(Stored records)
------------

(** * Local events *)

Lemma cached_entries_keys s room : rows_ok (current s) -> NoDup (entry_key <$> current_state_entries s room).
Proof.
  intros [Hok Hn Hp]. unfold current_state_entries. rewrite room_rows_are_scan by done. rewrite <- list_fmap_compose.
  clear Hok. induction (Store.state (current s)) as [|r rows IH]; [constructor|]. csimpl in Hn. apply NoDup_cons in Hn as [Hr Hn].
  apply Forall_cons in Hp as [Hpr Hp]. rewrite filter_cons. destruct (decide (st_room_id r = room)) as [<-|_]; [|by apply IH].
  csimpl. apply NoDup_cons. split; [|by apply IH]. intros (r' & Hk & [Hroom Hr']%list_elem_of_filter)%list_elem_of_fmap. apply Hr.
  apply list_elem_of_fmap. exists r'. split; [|done]. rewrite Forall_forall in Hp. unfold entry_key in Hk. simpl in Hk.
  apply entry_key_inj in Hk as [Ht Hsk]; [|done|by apply Hp]. unfold row_key. congruence.
Qed.

Lemma state_before_keys s room policy ids limits before : books_ok s -> plain_entries before ->
  compute_state_before s room policy ids limits = before_ok before -> NoDup (entry_key <$> before).
Proof.
  intros Hbooks Hp. unfold compute_state_before. destruct ids as [|x [|y ids]].
  - intros [= <-]. constructor.
  - unfold single_state_before. destruct (find_event_state_group s x) as [g|] eqn:Eg; [|done].
    destruct (recorded_state_readable s x g Hbooks Eg) as (full & -> & Hn). by intros [= <-].
  - destruct (_ <? _)%nat; [done|]. destruct (prev_state_groups _ _ _ _); [done|].
    destruct (resolve_state_v2 _ _) as [resolved|] eqn:E; [|done]. intros [= <-]. apply resolved_entries_keys; [|done]. by eapply resolved_keys.
Qed.

Section Basis.
Context `{UnstableSort}.

Lemma basis_keys s room policy limits : books_ok s -> plain_entries (nb_state_before (basis_for_new_event s room policy limits)) ->
  NoDup (entry_key <$> nb_state_before (basis_for_new_event s room policy limits)).
Proof.
  intros Hbooks. unfold basis_for_new_event.
  destruct (compute_state_before s room policy (forward_extremities_for_new_event s room) limits) as [all|reason] eqn:E.
  - simpl. intros Hp. by eapply state_before_keys.
  - destruct (_ <? _)%nat; [|intros; constructor]. match goal with |- context [fallback_basis s room policy limits ?l] =>
      pose proof (fallback_spec s room policy limits l) as Hf; destruct (fallback_basis s room policy limits l) as [b|] end;
      [|intros; constructor]. simpl. destruct Hf as (d & c & alone & _ & Hc & _ & _ & _ & ->).
    pose proof (cached_entries_keys s room (bo_rows s Hbooks)) as Hn. destruct (current_state_entries s room) as [|e l]; [|done].
    intros Hp. by eapply (state_before_keys s room policy [c] limits).
Qed.

(** C11. The life of a local event built by [basis_for_new_event] and stored by
    [store_local_event], over a database that refuses to write a state group under an
    ID that is taken, from a store that satisfies the invariant of the books, with no
    NUL character in the event types of the basis's state, of the event's own state
    row and of what the resolution over the new tips yields.  Refused, it leaves the
    store as it was.  Stored: it cites the basis's tips; the state before the next
    event built on it alone is the state its basis had, with the event at its key
    when it is a state event; the tips are the event and the old tips it neither
    cites nor retires; and the invariant of the books is kept. *)
Theorem local_events_carry_state policy event row membership limits s :
  keeps_group_keys backend -> books_ok s ->
  let room := ev_room_id event in
  let basis := basis_for_new_event s room policy limits in
  plain_entries (nb_state_before basis) -> (forall st, row = Some st -> no_nul (st_event_type st)) ->
  plain_resolution s policy event row membership (local_bookkeeping s (ev_event_id event) row basis) limits ->
  match store_local_event backend policy event row basis limits membership s with
  | (false, s') => s' = s
  | (true, s') =>
      books_ok s' /\ ev_prev_event_ids event = nb_prev_event_ids basis
      /\ (exists full, compute_state_before s' room policy [ev_event_id event] limits = before_ok full
          /\ to_state_group_map full =
             match row with
             | Some st => <[state_group_entry_key (st_event_type st) (st_state_key st) := ev_event_id event]>
                            (to_state_group_map (nb_state_before basis))
             | None => to_state_group_map (nb_state_before basis)
             end)
      /\ (forall x, x ∈ find_forward_extremities s' room <-> x = ev_event_id event
            \/ x ∈ find_forward_extremities s room /\ (x ∉ nb_prev_event_ids basis) /\ (x ∉ nb_retired_extremities basis))
  end.
Proof.
  intros Hkeys Hbooks room basis Hp Hrow Hres. unfold store_local_event. destruct (negb (nb_ok basis)); [done|].
  destruct (bool_decide _) eqn:Eprev; simpl; [|done]. apply bool_decide_eq_true in Eprev.
  pose proof (basis_keys s room policy limits Hbooks Hp) as Hn. fold basis in Hn.
  set (bk := local_bookkeeping s (ev_event_id event) row basis) in *.
  assert (NoDup (entry_key <$> bk_state_after bk) /\ to_state_group_map (bk_state_after bk) =
    match row with
    | Some st => <[state_group_entry_key (st_event_type st) (st_state_key st) := ev_event_id event]> (to_state_group_map (nb_state_before basis))
    | None => to_state_group_map (nb_state_before basis)
    end) as [Hafter Hmap].
  { unfold bk, local_bookkeeping. simpl. destruct row as [st|]; simpl; [|done].
    destruct (state_after_update (nb_state_before basis) (ev_event_id event) (st_event_type st) (st_state_key st) (Hrow st eq_refl) Hp)
      as (Hm & _ & Hk). split; [by apply Hk|exact Hm]. }
  pose proof (bookkeeping_stored backend policy event row membership bk limits s Hkeys Hbooks Hafter Hrow Hres) as Hstored.
  destruct (store_event_with_bookkeeping backend policy event row membership bk limits s) as [result s']. destruct Hstored as [Hno Hyes].
  destruct (sb_ok result); [|by apply Hno]. destruct (Hyes eq_refl) as (Hb & group & [D1 D2 D3 D4 D5 D6 D7 D8 D9] & _).
  split; [done|]. split; [done|]. split.
  - unfold group_map in D4. apply fmap_Some in D4 as (full & Hf & Hfm). exists full. split; [|congruence].
    simpl. unfold single_state_before. by rewrite D3, Hf.
  - intros x. rewrite D7, decide_True by done. unfold extremities_after.
    assert (forall y, y ∉ bk_replaced_extremities bk <-> (y ∉ nb_prev_event_ids basis) /\ (y ∉ nb_retired_extremities basis)) as Hrep
      by (intros y; unfold bk, local_bookkeeping; simpl; rewrite elem_of_app; tauto).
    destruct (bool_decide _) eqn:Ein.
    + apply bool_decide_eq_true, list_elem_of_filter in Ein as [Hi1 Hi2]. rewrite list_elem_of_filter, <- Hrep. fold room in Hi2.
      split; [tauto|]. intros [->|[? ?]]; tauto.
    + rewrite elem_of_app, list_elem_of_filter, list_elem_of_singleton, <- Hrep. tauto.
Qed.
End Basis.
End Local.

------------

Report back every line of the entries in which "over" occurs.

    [store_local_event], over a database that refuses to write a state group under an
    row and of what the resolution over the new tips yields.  Refused, it leaves the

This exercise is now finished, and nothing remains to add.